En ese momento, Aura entiende lo que va a pasar. Lo entiende cuando ve cómo El Bosco aparta la pistola de la cabeza del doctor para dirigirla hacia ellos. Es entonces cuando el tiempo se detiene.

Nunca pensó que pasaría por eso, aunque siempre se sintió preparada. Pero la realidad le muestra que nadie está preparado para enfrentarse a una muerte prematura. Nadie puede estarlo.

Cuando ve cómo El Bosco mueve el arma, intenta dirigir la suya hacia él, pero ya no hay tiempo y el riesgo de acabar con la vida del doctor es muy grande. Lo único que puede hacer es abrir los ojos y rezar por que acabe pronto.

—¡Aura!

Ella escucha la voz de Leo. Aunque en su mente ha sonado como la voz de Javier. Al sonido de la voz se une un fuerte tirón que la lleva hasta el suelo. Leo la ha tomado por el brazo cuando El Bosco ha dirigido el arma hacia ellos, pero todavía no ha caído del todo cuando la primera detonación se oye, como un leve zumbido que apenas rompe la calma.

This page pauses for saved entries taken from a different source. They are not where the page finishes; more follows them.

#[export] Program Instance c_uchar_ok : CodecOk c_uchar :=
  {| valid := is_byte; enc x := [x] |}.
Next Obligation. intros a Ha. rewrite <- (uwrap_small 8 a Ha) at 2. apply m_rawbyte_appends. Qed.
Next Obligation.
  intros a Ha u r Hw E. cbv beta in Ha. simpl. unfold u_uchar. rewrite (u_rawbyte_cons u a r Hw E).
  by rewrite u8_u32_s8.
Qed.

#[export] Program Instance c_bool_ok : CodecOk c_bool :=
  {| valid _ := True; enc x := [Z.b2z x] |}.
Next Obligation. intros [] _; apply m_rawbyte_appends. Qed.
Next Obligation.
  intros b _ u r Hw E. simpl. unfold u_bool. rewrite (u_rawbyte_cons u _ r Hw E). by destruct b.
Qed.

#[export] Program Instance c_char_ok : CodecOk c_char :=
  {| valid x := -128 ≤ x < 128; enc x := [u8 x] |}.
Next Obligation.
  intros a Ha. simpl. unfold m_char, m_uchar. rewrite <- (uwrap_idemp 8 a) at 2.
  apply m_rawbyte_appends.
Qed.
Next Obligation.
  intros a Ha u r Hw E. cbv beta in Ha. simpl. unfold u_char. rewrite (u_rawbyte_cons u _ r Hw E).
  rewrite <- (swrap_uwrap 8) by lia.
  rewrite u8_u32_s8 by (apply (uwrap_range 8); lia).
  rewrite swrap_uwrap by lia. by rewrite swrap_small by lia.
Qed.

#[export] Program Instance c_ushort_ok : CodecOk c_ushort :=
  {| valid x := 0 ≤ x < 2 ^ 16; enc := be2 |}.
Next Obligation. intros a _. apply m_ushort_appends. Qed.
Next Obligation.
  intros a Ha u r Hw E. cbv beta in Ha. simpl. unfold u_ushort. rewrite (u_half_be2 u a r Hw E).
  by rewrite uwrap_idemp, uwrap_small.
Qed.

#[export] Program Instance c_short_ok : CodecOk c_short :=
  {| valid x := - 2 ^ 15 ≤ x < 2 ^ 15; enc x := be2 (u16 x) |}.
Next Obligation. intros a _. apply m_ushort_appends. Qed.
Next Obligation.
  intros a Ha u r Hw E. cbv beta in Ha. simpl. unfold u_short. rewrite (u_half_be2 u _ r Hw E).
  rewrite uwrap_idemp, swrap_uwrap by lia. by rewrite swrap_small by lia.
Qed.

#[export] Program Instance c_uint_ok : CodecOk c_uint :=
  {| valid x := 0 ≤ x < 2 ^ 32; enc := be4 |}.
Next Obligation. intros a _. apply m_uint_appends. Qed.
Next Obligation. intros a Ha. by apply u_uint_reads. Qed.

#[export] Program Instance c_int_ok : CodecOk c_int :=
  {| valid x := - 2 ^ 31 ≤ x < 2 ^ 31; enc := be4 |}.
Next Obligation. intros a _. rewrite <- (be4_u32 a). exact (m_uint_appends (u32 a)). Qed.
Next Obligation.
  intros a Ha u r Hw E. cbv beta in Ha. simpl. unfold u_int. rewrite (u_word_be4 u _ r Hw E).
  rewrite swrap_uwrap by lia. by rewrite swrap_small by lia.
Qed.

#[export] Program Instance c_ull_ok : CodecOk c_ull :=
  {| valid x := 0 ≤ x < 2 ^ 64; enc x := be4 (u32 (x ≫ 32)) ++ be4 (u32 x) |}.
Next Obligation.
  intros a _.
  exact (appends_comp _ _ _ _ (m_uint_appends (u32 (a ≫ 32))) (m_uint_appends (u32 a))).
Qed.
Next Obligation.
  intros a Ha. cbv beta in Ha.
  change (reads (u_ull 0) (be4 (u32 (a ≫ 32)) ++ be4 (u32 a)) a).
  eapply (reads_bind (u_uint 0) (λ h u, '(l, u) ← u_uint 0 u; Ret (Z.lor l (h ≪ 32), u)));
    [done| |].
  - apply u_uint_reads. apply uwrap_range. lia.
  - rewrite <- (app_nil_r (be4 _)). eapply reads_bind; [done| |].
    + apply u_uint_reads. apply uwrap_range. lia.
    + intros u r _ _. cbv beta. rewrite advance_0. do 2 f_equal.
      rewrite Z.lor_comm, lor_shiftl_low by (try apply uwrap_range; lia).
      rewrite Z.shiftr_div_pow2 by lia.
      rewrite (uwrap_small 32 (a `div` 2 ^ 32))
        by (split; [apply Z.div_pos|apply Z.div_lt_upper_bound]; lia).
      unfold uwrap. pose proof (Z.div_mod a (2 ^ 32)). lia.
Qed.

#[export] Program Instance c_string_ok : CodecOk c_string :=
  {| valid s := Z.of_nat (length s) < 2 ^ 31;
     enc s := be4 (Z.of_nat (length s)) ++ s |}.
Next Obligation.
  intros s Hs. cbv beta in Hs.
  change (appends (m_string s) (be4 (Z.of_nat (length s)) ++ s)).
  unfold m_string. rewrite <- (be4_u32 (Z.of_nat _)).
  refine (appends_comp _ _ _ _ (m_uint_appends (u32 (Z.of_nat (length s)))) _).
  apply m_rawbytes_appends. apply swrap_small; lia.
Qed.
Next Obligation.
  intros s Hs. cbv beta in Hs.
  change (reads (u_string []) (be4 (Z.of_nat (length s)) ++ s) s).
  intros u r Hw E. rewrite <- app_assoc in E. unfold u_string.
  assert (0 ≤ Z.of_nat (length s) < 2 ^ 32) as Hn by lia.
  rewrite (u_uint_reads 0 _ Hn u _ Hw E). cbn [mbind res_bind].
  destruct (rest_advance u _ _ Hw E) as [Hw' E']. pose proof Hw' as (_&_&_&->).
  rewrite (u_rawbytes_reads [] s Hs _ _ Hw' E').
  rewrite advance_advance, length_app. do 3 f_equal. lia.
Qed.

#[export] Program Instance c_pair_ok {A B} (ca : codec A) (cb : codec B)
    `{!CodecOk ca, !CodecOk cb} : CodecOk (c_pair ca cb) :=
  {| valid '(a, b) := valid ca a ∧ valid cb b; enc '(a, b) := enc ca a ++ enc cb b |}.
Next Obligation.
  intros A B ca cb ?? [a b] [Ha Hb]. exact (appends_comp _ _ _ _ (put_ok a Ha) (put_ok b Hb)).
Qed.
Next Obligation.
  intros A B ca cb ?? [a b] [Ha Hb]; simpl.
  eapply reads_bind; [done|by apply take_ok|].
  rewrite <- (app_nil_r (enc cb b)). eapply reads_bind; [done|by apply take_ok|].
  apply reads_ret.
Qed.

Lemma u_vector_loop_reads {A} (c : codec A) `{!CodecOk c} (v w : list A) :
  Forall (valid c) v →
  reads (u_vector_loop c (length v) w) (mjoin (enc c <$> v)) (w ++ v).
Proof.
  intros Hv. revert w. induction Hv as [|a v Ha Hv IH]; intros w.
  - simpl. rewrite app_nil_r. apply reads_ret.
  - cbn [length fmap list_fmap mjoin list_join u_vector_loop].
    eapply reads_bind; [done|by apply take_ok|].
    replace (w ++ a :: v) with ((w ++ [a]) ++ v) by by rewrite <- app_assoc.
    apply IH.
Qed.

Lemma m_vector_appends {A} (c : codec A) `{!CodecOk c} (v : list A) m :
  Forall (valid c) v → m_inv m →
  let m' := foldl (λ m x, m_put c x m) m v in
  m_inv m' ∧ m_bytes m' = m_bytes m ++ mjoin (enc c <$> v).
Proof.
  intros Hv. revert m. induction Hv as [|a v Ha Hv IH]; intros m Hm; simpl.
  - split; [done|]. by rewrite app_nil_r.
  - destruct (put_ok a Ha m Hm) as [Hm1 E1]. destruct (IH _ Hm1) as [Hm2 E2].
    split; [done|]. by rewrite E2, E1, app_assoc.
Qed.

#[export] Program Instance c_vector_ok {A} (c : codec A) `{!CodecOk c} :
    CodecOk (c_vector c) :=
  {| valid v := Z.of_nat (length v) < 2 ^ 32 ∧ Forall (valid c) v;
     enc v := be4 (Z.of_nat (length v)) ++ mjoin (enc c <$> v) |}.
Next Obligation.
  intros A c ? v [Hl Hv] m Hm. simpl. unfold m_vector.
  destruct (m_uint_appends (u32 (Z.of_nat (length v))) m Hm) as [Hm1 E1].
  destruct (m_vector_appends c v _ Hv Hm1) as [Hm2 E2].
  split; [done|]. by rewrite E2, E1, be4_u32, <- app_assoc.
Qed.
Next Obligation.
  intros A c ? v [Hl Hv]. eapply reads_bind; [done|apply (u_uint_reads 0); lia|].
  cbv beta. rewrite Nat2Z.id. apply (u_vector_loop_reads c v [] Hv).
Qed.
(* ===== verification/RpcStub.v ===== *)
(** The typed RPC stubs of rpc/rpc.h: how [rpcc::call] turns its arguments into
    a packet, how a handler registered with [rpcs::reg] unmarshalls them, runs
    the method and marshalls its result, and how [rpcc::call_m] reads the
    reply.  The seven arities of both templates are one definition each over
    the tuple of the arguments ([c_pair] is [<<] and [>>] in sequence). *)
From S2P Require Import Prelude Marshall.
Local Open Scope Z_scope.

(** class rpc_const *)
Definition rpc_bind : Z := 1.
Definition timeout_failure : Z := -1.
Definition unmarshal_args_failure : Z := -2.
Definition unmarshal_reply_failure : Z := -3.
Definition atmostonce_failure : Z := -4.
Definition oldsrv_failure : Z := -5.
Definition bind_failure : Z := -6.
Definition cancel_failure : Z := -7.

Section stubs.
Context `{HeapJunk}.

(** rpcc::call: the marshalled arguments, before call1 adds the header. *)
Definition call_req {A} (ca : codec A) (a : A) : marshall := m_put ca a marshall_new.

(** The first part of connection::writepdu: the size of the packet, in network
    order, over the four bytes the marshaller left empty. *)
Definition wire_pdu (m : marshall) : list Z :=
  splice 0 (be4 (m_ind m)) (m_bytes m).

(** h1::fn of rpcs::reg. *)
Definition h_fn {S A R} (ca : codec A) (cr : codec R)
    (meth : A → R → ST S (Z * R)) (args : unmarshall) (ret : marshall)
    : ST S (Z * marshall) :=
  '(a, args) ← st_lift (u_take ca (fresh ca) args);
  if negb (okdone args) then mret (unmarshal_args_failure, ret)
  else '(b, r) ← meth a (fresh cr);
       mret (b, m_put cr r ret).

(** rpcc::call_m after call1 returned [intret] and filled [u]. *)
Definition call_m {R} (cr : codec R) (r : R) (intret : Z) (u : unmarshall) : res (Z * R) :=
  if intret <? 0 then Ret (intret, r)
  else '(r, u) ← u_take cr r u;
       if negb (okdone u) then VerifyFailed else Ret (intret, r).

(** What rpcs::dispatch does with a new request once the duplicate check let it
    pass: read the header, run the handler, pack the reply. *)
Definition serve {S} (fn : unmarshall → marshall → ST S (Z * marshall)) (pdu : list Z)
    : ST S (list Z) :=
  let '(h, req) := unpack_req_header (unmarshall_of pdu (Z.of_nat (length pdu))) in
  '(ret, rep) ← fn req marshall_new;
  if ret =? unmarshal_args_failure then st_lift VerifyFailed
  else if ret <? 0 then st_lift VerifyFailed
  else mret (wire_pdu (pack_reply_header (ReplyHeader (rq_xid h) ret) rep)).

(** rpcc::got_pdu and the tail of call_m: the reply packet as the caller sees it. *)
Definition receive {R} (cr : codec R) (pdu : list Z) : res (Z * R) :=
  let '(h, rep) := unpack_reply_header (unmarshall_of pdu (Z.of_nat (length pdu))) in
  let '(un, _) := take_in unmarshall_new rep in
  call_m cr (fresh cr) (rp_ret h) un.

(** * Lemmas *)
Lemma call_req_bytes {A} (ca : codec A) `{!CodecOk ca} a :
  valid ca a →
  m_inv (call_req ca a) ∧
  m_bytes (call_req ca a) = take 24 (malloc 1024) ++ enc ca a ∧
  m_ind (call_req ca a) = 24 + Z.of_nat (length (enc ca a)).
Proof.
  intros Ha. destruct marshall_new_inv as [Hm E].
  destruct (put_ok a Ha _ Hm) as [Hm' E']. rewrite E in E'.
  split; [done|]. split; [done|].
  apply (f_equal length) in E'. rewrite length_m_bytes in E' by done.
  rewrite length_app, length_take, length_malloc in E'. unfold call_req.
  destruct Hm' as (_&?&_). lia.
Qed.

(** The packet of a marshaller with a header written over the first 24 bytes. *)
Lemma wire_pdu_shape (m : marshall) (j hdr body : list Z) :
  m_inv m → length j = 24%nat → (length hdr ≤ 20)%nat →
  m_bytes m = splice 4 hdr (j ++ body) →
  ∃ sz pad, length sz = 4%nat ∧ (length hdr + length pad = 20)%nat ∧
    wire_pdu m = sz ++ hdr ++ pad ++ body.
Proof.
  intros Hm Hj Hh E. exists (be4 (m_ind m)), (drop (4 + length hdr) j).
  split; [done|]. split; [rewrite length_drop; lia|].
  unfold wire_pdu. rewrite E. unfold splice.
  change (length (be4 (m_ind m))) with 4%nat. cbn [Nat.add]. rewrite take_0, app_nil_l. f_equal.
  rewrite take_app_le by lia. rewrite drop_app_length' by (rewrite length_take; lia).
  f_equal. by rewrite drop_app_le by lia.
Qed.

Lemma length_wire_pdu m :
  m_inv m → 4 ≤ m_ind m → Z.of_nat (length (wire_pdu m)) = m_ind m.
Proof.
  intros Hm Hi. unfold wire_pdu.
  rewrite length_splice; rewrite length_m_bytes by done; [lia|].
  change (length (be4 (m_ind m))) with 4%nat. lia.
Qed.

Lemma take_all {A} (c : codec A) `{!CodecOk c} a u :
  valid c a → u_wf u → rest u = enc c a →
  ∃ u', u_take c (fresh c) u = Ret (a, u') ∧ okdone u' = true.
Proof.
  intros Ha Hw E. rewrite <- (app_nil_r (enc c a)) in E.
  rewrite (take_ok a Ha u [] Hw E). eexists; split; [done|].
  destruct (rest_advance u _ _ Hw E) as [Hw' E'].
  destruct Hw' as (Hi&Hs&_&Hk). unfold okdone. rewrite Hk.
  apply (f_equal length) in E'. unfold rest in E'. rewrite length_drop, length_take in E'.
  cbn [length] in E'. apply Z.eqb_eq. lia.
Qed.

(** The two ends of a packet: written with a header by one side, read by the other. *)
Lemma req_packet {A} (ca : codec A) `{!CodecOk ca} h a :
  valid ca a → req_valid h → 24 + Z.of_nat (length (enc ca a)) < 2 ^ 31 →
  let p := wire_pdu (pack_req_header h (call_req ca a)) in
  let u := unmarshall_of p (Z.of_nat (length p)) in
  Z.of_nat (length p) = 24 + Z.of_nat (length (enc ca a)) ∧
  unpack_req_header u = (h, u_set_ind RPC_HEADER_SZ u) ∧
  u_wf (u_set_ind RPC_HEADER_SZ u) ∧ rest (u_set_ind RPC_HEADER_SZ u) = enc ca a.
Proof.
  intros Ha Hh Hl p u. destruct (call_req_bytes ca a Ha) as (Hm & E & Hi).
  destruct (pack_req_header_bytes h _ Hm) as (Hm' & Hi' & E');
    [rewrite Hi; change RPC_HEADER_SZ with 24; lia|].
  rewrite E in E'. rewrite Hi in Hi'.
  assert (Z.of_nat (length p) = 24 + Z.of_nat (length (enc ca a))) as Hp
    by (unfold p; rewrite length_wire_pdu by (done || lia); done).
  destruct (wire_pdu_shape _ (take 24 (malloc 1024)) (req_header_bytes h) (enc ca a) Hm')
    as (sz & pad & Hsz & Hpad & Ep); [done|done|done|].
  fold p in Ep. split; [done|].
  destruct (packet_reader sz (req_header_bytes h) pad (enc ca a) Hsz Hpad) as (W4&R4&W&R);
    rewrite <- Ep in *; [lia|].
  split; [|done]. by apply (unpack_req_header_spec u h _ W4 R4).
Qed.

Lemma reply_packet {R} (cr : codec R) `{!CodecOk cr} h r :
  valid cr r → reply_valid h → 24 + Z.of_nat (length (enc cr r)) < 2 ^ 31 →
  let p := wire_pdu (pack_reply_header h (m_put cr r marshall_new)) in
  let u := unmarshall_of p (Z.of_nat (length p)) in
  Z.of_nat (length p) = 24 + Z.of_nat (length (enc cr r)) ∧
  unpack_reply_header u = (h, u_set_ind RPC_HEADER_SZ u) ∧
  u_wf (u_set_ind RPC_HEADER_SZ u) ∧ rest (u_set_ind RPC_HEADER_SZ u) = enc cr r.
Proof.
  intros Ha Hh Hl p u. destruct (call_req_bytes cr r Ha) as (Hm & E & Hi).
  destruct (pack_reply_header_bytes h _ Hm) as (Hm' & Hi' & E');
    [rewrite Hi; change RPC_HEADER_SZ with 24; lia|].
  rewrite E in E'. rewrite Hi in Hi'.
  assert (Z.of_nat (length p) = 24 + Z.of_nat (length (enc cr r))) as Hp
    by (unfold p; fold (call_req cr r); rewrite length_wire_pdu by (done || lia); done).
  destruct (wire_pdu_shape _ (take 24 (malloc 1024)) (reply_header_bytes h) (enc cr r) Hm')
    as (sz & pad & Hsz & Hpad & Ep); [done|change (length (reply_header_bytes h)) with 8%nat; lia|done|].
  unfold call_req in Ep. fold p in Ep. split; [done|].
  destruct (packet_reader sz (reply_header_bytes h) pad (enc cr r) Hsz Hpad) as (W4&R4&W&R');
    rewrite <- Ep in *; [lia|].
  split; [|done]. by apply (unpack_reply_header_spec u h _ W4 R4).
Qed.

Lemma receive_packet {R} (cr : codec R) `{!CodecOk cr} pdu h r :
  let u := unmarshall_of pdu (Z.of_nat (length pdu)) in
  unpack_reply_header u = (h, u_set_ind RPC_HEADER_SZ u) →
  u_wf (u_set_ind RPC_HEADER_SZ u) → rest (u_set_ind RPC_HEADER_SZ u) = enc cr r →
  valid cr r → 0 ≤ rp_ret h → receive cr pdu = Ret (rp_ret h, r).
Proof.
  intros u E W Rs Hr Hret. destruct (take_all cr r _ Hr W Rs) as (u' & T & D).
  pose proof W as ((_ & Hi) & _). cbn [u_set_ind u_ind u_sz] in Hi.
  unfold receive. fold u. rewrite E. unfold take_in, take_buf.
  cbn [u_set_ind u_buf u_sz]. apply Z.leb_le in Hi as ->.
  unfold call_m. destruct (Z.ltb_spec (rp_ret h) 0); [lia|].
  change (Unmarshall (u_buf u) (u_sz u) RPC_HEADER_SZ true) with (u_set_ind RPC_HEADER_SZ u).
  rewrite T. simpl. by rewrite D.
Qed.

Lemma serve_packet {S A R} (ca : codec A) (cr : codec R) (meth : A → R → ST S (Z * R))
    pdu h a s s' b r u u' :
  unpack_req_header (unmarshall_of pdu (Z.of_nat (length pdu))) = (h, u) →
  u_take ca (fresh ca) u = Ret (a, u') → okdone u' = true →
  meth a (fresh cr) s = Ret ((b, r), s') → 0 ≤ b →
  serve (h_fn ca cr meth) pdu s
  = Ret (wire_pdu (pack_reply_header (ReplyHeader (rq_xid h) b) (m_put cr r marshall_new)), s').
Proof.
  intros E T D Hmeth Hb. unfold serve. rewrite E. unfold h_fn, st_lift.
  unfold mbind, st_bind, mret, st_ret, res_bind. rewrite T. cbv beta iota. rewrite D.
  cbn [negb]. rewrite Hmeth.
  destruct (Z.eqb_spec b unmarshal_args_failure) as [E'|]; [unfold unmarshal_args_failure in E'; lia|].
  by destruct (Z.ltb_spec b 0); [lia|].
Qed.

(** A whole call; the caller may marshall other types than the handler expects,
    as long as the bytes agree. *)
Lemma exchange_run {S B A R} (cb : codec B) (ca : codec A) (cr : codec R) `{!CodecOk cb, !CodecOk ca, !CodecOk cr}
    (meth : A → R → ST S (Z * R)) (h : req_header) (x : B) (a : A) (s s' : S) (b : Z) (r : R) :
  valid cb x → enc cb x = enc ca a → valid ca a → req_valid h → 24 + Z.of_nat (length (enc ca a)) < 2 ^ 31 →
  meth a (fresh cr) s = Ret ((b, r), s') →
  valid cr r → 0 ≤ b < 2 ^ 31 → 24 + Z.of_nat (length (enc cr r)) < 2 ^ 31 →
  ∃ pdu, serve (h_fn ca cr meth) (wire_pdu (pack_req_header h (call_req cb x))) s = Ret (pdu, s') ∧
         receive cr pdu = Ret (b, r).
Proof.
  intros Hx Ex Ha Hh Hl Hmeth Hr Hb Hl'. rewrite <- Ex in Hl.
  destruct (req_packet cb h x Hx Hh Hl) as (_ & E & W & Rs). rewrite Ex in Rs.
  destruct (take_all ca a _ Ha W Rs) as (u' & T & D).
  assert (reply_valid (ReplyHeader (rq_xid h) b)) as Hrv.
  { split; simpl; [apply Hh|lia]. }
  destruct (reply_packet cr _ r Hr Hrv Hl') as (_ & E2 & W2 & R2).
  eexists. split; [|by apply (receive_packet cr _ _ r E2 W2 R2 Hr); simpl; lia].
  exact (serve_packet ca cr meth _ h a s s' b r _ u' E T D Hmeth (proj1 Hb)).
Qed.

(** A request whose arguments are not of the handler's types stops the server. *)
Lemma serve_rejects {S A R} (ca : codec A) (cr : codec R) (meth : A → R → ST S (Z * R)) pdu h a s u u' :
  unpack_req_header (unmarshall_of pdu (Z.of_nat (length pdu))) = (h, u) →
  u_take ca (fresh ca) u = Ret (a, u') → okdone u' = false →
  serve (h_fn ca cr meth) pdu s = VerifyFailed.
Proof.
  intros E T D. unfold serve. rewrite E. unfold h_fn, st_lift.
  unfold mbind, st_bind, mret, st_ret, res_bind. rewrite T. cbv beta iota. by rewrite D.
Qed.
End stubs.

(** * Theorems *)
Section theorems.
Context `{HeapJunk}.

(** Marshalling round trip of a request: whatever arguments a call
    marshalls, in a packet with whatever header, the server reads the same
    header back, then the same arguments, and ends exactly at the end of the
    packet ([okdone]). *)
Theorem request_roundtrip {A} (ca : codec A) `{!CodecOk ca} (h : req_header) (a : A) :
  valid ca a → req_valid h → 24 + Z.of_nat (length (enc ca a)) < 2 ^ 31 →
  let p := wire_pdu (pack_req_header h (call_req ca a)) in
  ∃ u u', unpack_req_header (unmarshall_of p (Z.of_nat (length p))) = (h, u) ∧
          u_take ca (fresh ca) u = Ret (a, u') ∧ okdone u' = true.
Proof.
  intros Ha Hh Hl p. destruct (req_packet ca h a Ha Hh Hl) as (_ & E & W & R).
  destruct (take_all ca a _ Ha W R) as (u' & T & D). eauto.
Qed.

(** A whole call: the packet built by [rpcc::call], run through the
    handler that [rpcs::reg] made for the same types, gives the caller exactly
    the status and the result that the method computed from the arguments, and
    runs the method on the arguments that were sent. *)
Theorem rpc_exchange {S A R} (ca : codec A) (cr : codec R) `{!CodecOk ca, !CodecOk cr}
    (meth : A → R → ST S (Z * R)) (h : req_header) (a : A) (s s' : S) (b : Z) (r : R) :
  valid ca a → req_valid h → 24 + Z.of_nat (length (enc ca a)) < 2 ^ 31 →
  meth a (fresh cr) s = Ret ((b, r), s') →
  valid cr r → 0 ≤ b < 2 ^ 31 → 24 + Z.of_nat (length (enc cr r)) < 2 ^ 31 →
  ∃ pdu, serve (h_fn ca cr meth) (wire_pdu (pack_req_header h (call_req ca a))) s
           = Ret (pdu, s') ∧
         receive cr pdu = Ret (b, r).
Proof. intros. by apply (exchange_run ca ca cr meth h a a s s' b r). Qed.

(** C25.  Memory safety of reading a string: with a length field [n], the read
    leaves the buffer exactly when [_ind + n] does not fit in 32 bits; the test
    of [unmarshall::rawbytes] is made on the wrapped sum, so such a length gets
    past it.  In all other cases the read either fails cleanly or stays inside
    the packet. *)
Theorem rawbytes_out_of_bounds_iff (ss : list Z) (n : Z) (u : unmarshall) :
  0 ≤ u_ind u ≤ u_sz u → u_sz u = Z.of_nat (length (u_buf u)) → u_sz u < 2 ^ 31 →
  0 ≤ n < 2 ^ 32 →
  (u_rawbytes ss n u = Undef ↔ 2 ^ 32 ≤ u_ind u + n).
Proof.
  intros Hi Hs Hb Hn. unfold u_rawbytes. rewrite (uwrap_small 32 (u_sz u)) by lia.
  destruct (decide (u_ind u + n < 2 ^ 32)).
  - rewrite (uwrap_small 32 (u_ind u + n)) by lia.
    destruct (Z.ltb_spec (u_sz u) (u_ind u + n)); [split; [done|lia]|].
    destruct (Z.ltb_spec (Z.of_nat (length (u_buf u))) (u_ind u + n)); [lia|].
    split; [done|lia].
  - assert (u32 (u_ind u + n) = u_ind u + n - 2 ^ 32) as ->.
    { unfold uwrap. replace (u_ind u + n) with (u_ind u + n - 2 ^ 32 + 1 * 2 ^ 32) at 1 by lia.
      rewrite Z_mod_plus_full. apply Z.mod_small. lia. }
    destruct (Z.ltb_spec (u_sz u) (u_ind u + n - 2 ^ 32)); [lia|].
    destruct (Z.ltb_spec (Z.of_nat (length (u_buf u))) (u_ind u + n)); [|lia].
    split; [lia|done].
Qed.
End theorems.

(** ** Witnesses *)
#[local] Instance zero_junk : HeapJunk := λ _, 0.

(** The put request of the extent protocol: an extent id and a string. *)
Definition ex_args : Z * list Z := (4294967297, [104; 105; 0; 255]).
Definition ex_header : req_header := ReqHeader 7 24577 4000000000 12 6.

Lemma request_roundtrip_witness :
  let p := wire_pdu (pack_req_header ex_header (call_req (c_pair c_ull c_string) ex_args)) in
  ∃ u u', unpack_req_header (unmarshall_of p (Z.of_nat (length p))) = (ex_header, u) ∧
          u_take (c_pair c_ull c_string) (0, []) u = Ret (ex_args, u') ∧ okdone u' = true.
Proof.
  apply (request_roundtrip (c_pair c_ull c_string) ex_header ex_args);
    vm_compute; repeat split; discriminate.
Defined.

Lemma rpc_exchange_witness :
  ∃ pdu, serve (h_fn (c_pair c_ull c_string) c_int (λ a r, λ s : Z, Ret ((0, 5), s + fst a)))
           (wire_pdu (pack_req_header ex_header (call_req (c_pair c_ull c_string) ex_args))) 3
           = Ret (pdu, 4294967300) ∧
         receive c_int pdu = Ret (0, 5).
Proof.
  apply (rpc_exchange (c_pair c_ull c_string) c_int
    (λ a r, λ s : Z, Ret ((0, 5), s + fst a)) ex_header ex_args 3 4294967300 0 5);
    vm_compute; repeat split; discriminate.
Defined.

(** A 28-byte packet whose string claims 2^32 - 28 bytes. *)
Lemma rawbytes_out_of_bounds_iff_witness :
  u_rawbytes [] 4294967268 (Unmarshall (replicate 28 0) 28 28 true) = Undef.
Proof.
  apply (rawbytes_out_of_bounds_iff [] 4294967268 (Unmarshall (replicate 28 0) 28 28 true));
    vm_compute; repeat split; discriminate.
Defined.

Raúl, en cambio, sí reacciona. Tras gritar con resignación, y ver que no ha surtido efecto, se encoge mientras da varios pasos hacia atrás. No lo duda. Él sí hace retumbar la habitación con dos disparos que pasan rozando el cuerpo del doctor, pero acaban estrellándose contra la pared.

Tras eso, El Bosco sigue disparando: dos, tres, cuatro veces. Aura puede sentir el calor del latón de las balas acariciando su piel. Leo sigue tirando de ella mientras las balas pasan junto a su cuerpo. Dos de ellas se estrellan en la madera de la puerta, otra pasa rozando su cara y una cuarta hace saltar varios trozos del yeso de las paredes, que acaban impactando en su mano derecha.

Cuando Leo consigue apartarla del peligro, encuentra a Raúl apoyado en la pared, respirando con agitación y sin mirar a nadie más.

Aura mira al interior y ve al Bosco. Todavía ha descerrajado dos tiros más y cuando siente que ya no hay peligro se detiene. Puede ver en sus ojos la mirada de quien no tiene nada que perder. Sonríe y sin dudarlo apoya la pistola en la nuca del doctor.

—¡NO! —grita Aura con todas sus fuerzas.

No puede hacer nada para evitar que El Bosco apriete el gatillo. Esta vez la detonación apenas se oye, silenciada por la cabeza del hombre, que cierra los ojos un segundo antes, al presentir su destino.

Todavía la sangre de Pedro Gil está salpicando las paredes cuando El Bosco no duda en saltar por la ventana que tenía abierta tras de sí.

—¡Quieto! —grita Aura intentando seguirlo, pero ya es tarde. Su cuerpo se ha perdido tras la penumbra que cae afuera como el telón de un teatro.

Un segundo más tarde, otros gritos se oyen desde el exterior. Unos gritos que preceden a varios disparos. Aura pierde la cuenta después del séptimo.

—¡Víctor! ¡Joder, Víctor! —La voz de Daniel llega a la habitación. Esa voz de desesperación, de temor. El mismo temor que siente Aura cuando lo escucha.

Se incorpora con celeridad y corre hacia la ventana. Cuando se asoma, todo su mundo se viene abajo al ver el cuerpo de Víctor tendido en el suelo y a Daniel junto a él.